California public school enrollment has dropped for the fifth year in a row — a decline of more than 110,000 students — as K-12 campuses struggle against pandemic disruptions and a shrinking population of school-age kids amid wide concerns that the decrease is so large that educators can’t account for the missing children. 

California enrollment stood at 5,892,240 when measured in the fall of 2021, a 1.8% decline, according to state data released Monday. It is the first time since 2000 that the state’s K-12 population has dipped below 6 million, with large urban districts accounting for one-third of the drop. 

While public school enrollment has experienced a downward trend since 2014-15, state education officials largely blamed the pandemic for the plummeting numbers over the last two years. This year’s decline, which includes charter schools, follows a huge enrollment hit during the 2020-21 school year, when the state experienced the largest drop in 20 years, with 160,000 students. In March 2020 the pandemic closed campuses in California and across the country, forcing schools into distance learning, many for nearly a year.

“One of the questions that we just have to come back to is, just where are those kids?” said Heather J. Hough, executive director of the Policy Analysis for California Education. “We don’t have satisfying data to answer that question.”

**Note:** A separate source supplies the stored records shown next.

Lemma create_post_inv maxWinners now0 faults t id req by_ r t' :
  tables_inv t -> t_events t !! id = None ->
  create_post faults (validate_create maxWinners req now0) t id req by_ r t' -> tables_inv t'.
Proof.
  intros Hinv Hnew Hp. destruct (validate_create _ _ _) as [wc|e] eqn:Hv;
    [|by destruct Hp as [_ ->]].
  apply validate_create_ok in Hv.
  destruct Hp as [(now & Hi & -> & _)|(-> & _)]; [|done].
  unfold insertable, fits_int4 in Hi. rewrite !andb_true_iff, !bool_decide_eq_true in Hi.
  apply event_insert_inv; simpl; try done; [lia|lia|tauto].
Qed.

Lemma drawn_tables_grows t id e wc drawnAt now rows :
  tables_inv t -> t_events t !! id = Some e -> ev_status e = EventStatusClosed ->
  grows t (drawn_tables t id wc drawnAt now rows).
Proof.
  intros Hinv He Hst. unfold drawn_tables.
  rewrite apply_writes_app. pose proof (apply_draws t rows) as Hd.
  set (t1 := apply_writes t (WDraw <$> rows)) in *. transitivity t1; [apply grows_draws|].
  set (sl := mkSealRow _ _ _ _). transitivity (apply_write t1 (WSeal sl)).
  - apply grows_seal. rewrite Hd. apply (undrawn_draws t id e); [done..|congruence].
  - apply grows_status. rewrite Hd. simpl. intros e' He'. rewrite He in He'. injection He' as <-.
    rewrite Hst. apply rtc_once. constructor.
Qed.

Lemma draw_post_grows {R} `{RandSource R} faults (rand : R) t k id now r t' :
  tables_inv t -> draw_post faults rand t k id now r t' -> grows t t'.
Proof.
  intros Hinv [(_ & _ & ->)|Hp]; [done|].
  destruct (draw_refusal t id now) as [err|] eqn:Href; [by destruct Hp as [_ ->]|].
  destruct Hp as (e & He & Hp). apply draw_refusal_None in Href as (e' & He' & Hst & _).
  rewrite He in He'. injection He' as <-.
  destruct (SelectWinners _ _ rand) as [[[winners waitlist] rand']|er];
    [|by destruct Hp as [_ ->]].
  destruct Hp as (clock & -> & _). by eapply drawn_tables_grows.
Qed.

Section AuthGrows.
Context `{UnicodeLower, Bcrypt, Mail, Signer}.

Lemma register_post_grows faults t id req r t' :
  t_users t !! id = None -> register_post faults t id req r t' -> grows t t'.
Proof.
  intros Hnew [(_ & _ & ->)|[now Hp]]; [done|].
  destruct (register_spec t id req now) as [row|e] eqn:Hs; [|by destruct Hp as [_ ->]].
  destruct Hp as [-> _]. apply register_spec_Ok in Hs as (em & nm & h & _ & _ & _ & ->).
  by apply grows_new_user.
Qed.
Lemma refusal_slice id T T' now : slice_eq id T T' -> draw_refusal T' id now = draw_refusal T id now.
Proof. intros Hs. unfold draw_refusal. by rewrite (sl_event _ _ _ Hs), (sl_bookings _ _ _ Hs). Qed.

Lemma audit_of_nil id total drawnAt rank : audit_of id total drawnAt rank [] [].
Proof. by split. Qed.

Lemma audit_of_cons id total drawnAt rank u us k rows :
  audit_of id total drawnAt (rank + 1) us rows ->
  audit_of id total drawnAt rank (u :: us) (mkDraw k id u rank entropySource total drawnAt :: rows).
Proof.
  intros [H1 H2 H3]. split; [by rewrite fmap_cons, H1| |by constructor].
  rewrite fmap_cons, H2. change (length (u :: us)) with (S (length us)).
  rewrite Nat2Z.inj_succ, (seqZ_cons rank) by lia. simpl. rewrite Z.pred_succ.
  by replace (Z.succ rank) with (rank + 1)%Z by lia.
Qed.

Lemma audit_of_app id total drawnAt rank us vs rows rows' :
  audit_of id total drawnAt rank us rows ->
  audit_of id total drawnAt (Z.of_nat (length us) + rank) vs rows' ->
  audit_of id total drawnAt rank (us ++ vs) (rows ++ rows').
Proof.
  intros [A1 A2 A3] [B1 B2 B3]. split.
  - by rewrite fmap_app, A1, B1.
  - rewrite fmap_app, A2, B2, length_app, Nat2Z.inj_add, seqZ_app by lia. do 2 f_equal. lia.
  - by apply Forall_app.
Qed.

(** That rows can be inserted is known of the locked event alone. *)
Lemma insertable_slice Tl T id total drawnAt rank us rows :
  slice_eq id Tl T -> grows Tl T ->
  insertable_ranks (apply_writes Tl (WDraw <$> rows)) id total drawnAt rank us ->
  insertable_ranks (apply_writes T (WDraw <$> rows)) id total drawnAt rank us.
Proof.
  intros Hs Hg. rewrite !apply_draws. intros [He Hu Hf Hr Ht Hp]. simpl in *.
  split; simpl; try done.
  - by rewrite (sl_event _ _ _ Hs).
  - eapply Forall_impl; [exact Hu|]. intros u [v Hv].
    destruct (g_users _ _ Hg u v Hv) as (v' & Hv' & _). by eexists.
  - rewrite Forall_app in *. split; [|tauto]. destruct Hf as [Hf _].
    rewrite Forall_forall in *. intros d Hd Hid. apply Hf; [|done].
    assert (d ∈ draws_of id T) as Hin by (by apply elem_of_draws_of).
    rewrite (sl_draws _ _ _ Hs) in Hin. by apply elem_of_draws_of in Hin as [_ ?].
Qed.

Lemma insert_loop_lwp E context id total drawnAt start Tl us rank acc rows0 l
    (Q : result draw_error (list LotteryDraw) -> local -> Prop) :
  holds l id start (WDraw <$> rows0) Tl ->
  insertable_ranks (apply_writes Tl (WDraw <$> rows0)) id total drawnAt rank us ->
  (forall T l', faulty E -> l_effect l' = Some (T, T, []) -> Q (Err (Draw.Other context)) l') ->
  (forall rows l', audit_of id total drawnAt rank us rows ->
     holds l' id start (WDraw <$> (rows0 ++ rows)) Tl -> Q (Ok (acc ++ rows)) l') ->
  lwp E (insert_loop context id total drawnAt rank us acc) l Q.
Proof.
  intros Hh Hir Hf. revert rank acc rows0 l Hh Hir.
  induction us as [|u us IH]; intros rank acc rows0 l Hh Hir Hok.
  { apply lwp_ret. specialize (Hok [] l). rewrite !app_nil_r in Hok. apply Hok; [|done].
    apply audit_of_nil. }
  cbn [insert_loop]. apply lwp_try. eapply lwp_stmt; [exact Hh|done|by eauto|].
  intros ties T q HT Hg Hs. cbn [exec_stmt].
  pose proof (insertable_slice _ _ _ _ _ _ _ _ Hs Hg Hir) as HirT.
  apply (insert_draw_ok _ q) in HirT as [-> _]. apply (insert_draw_ok _ q) in Hir as [_ Hir].
  set (d := mkDraw _ _ _ _ _ _ _) in *.
  replace ((WDraw <$> rows0) ++ [WDraw d]) with (WDraw <$> (rows0 ++ [d])) by (by rewrite fmap_app).
  intros l' Hl' _. apply (IH _ _ (rows0 ++ [d])); [done| |].
  - by rewrite fmap_app, apply_writes_app.
  - intros rows l2 Hao Hl2. rewrite <- !app_assoc in *. apply Hok; [|done]. by apply audit_of_cons.
Qed.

There was some expectation that enrollment would continue to fall, as the state faces declining residential population and birth rates, and out-of-state migration, said Julien Lafortune, research fellow at Public Policy Institute of California. But there was also hope in the education community that enrollment would show signs of rebounding from last school year’s massive loss.

“It doesn’t really look like that happened,” Lafortune said. “If anything, it looks like the declines are bigger than projected.”

Several factors probably contributed to the falling numbers, experts said, although it is hard to pinpoint answers from preliminary state data. Some students entered private schools, which saw an increase in enrollment. Home schooling also increased as families either did not want to comply with pandemic safety measures such as masking or were concerned about the health risks posed by in-person learning.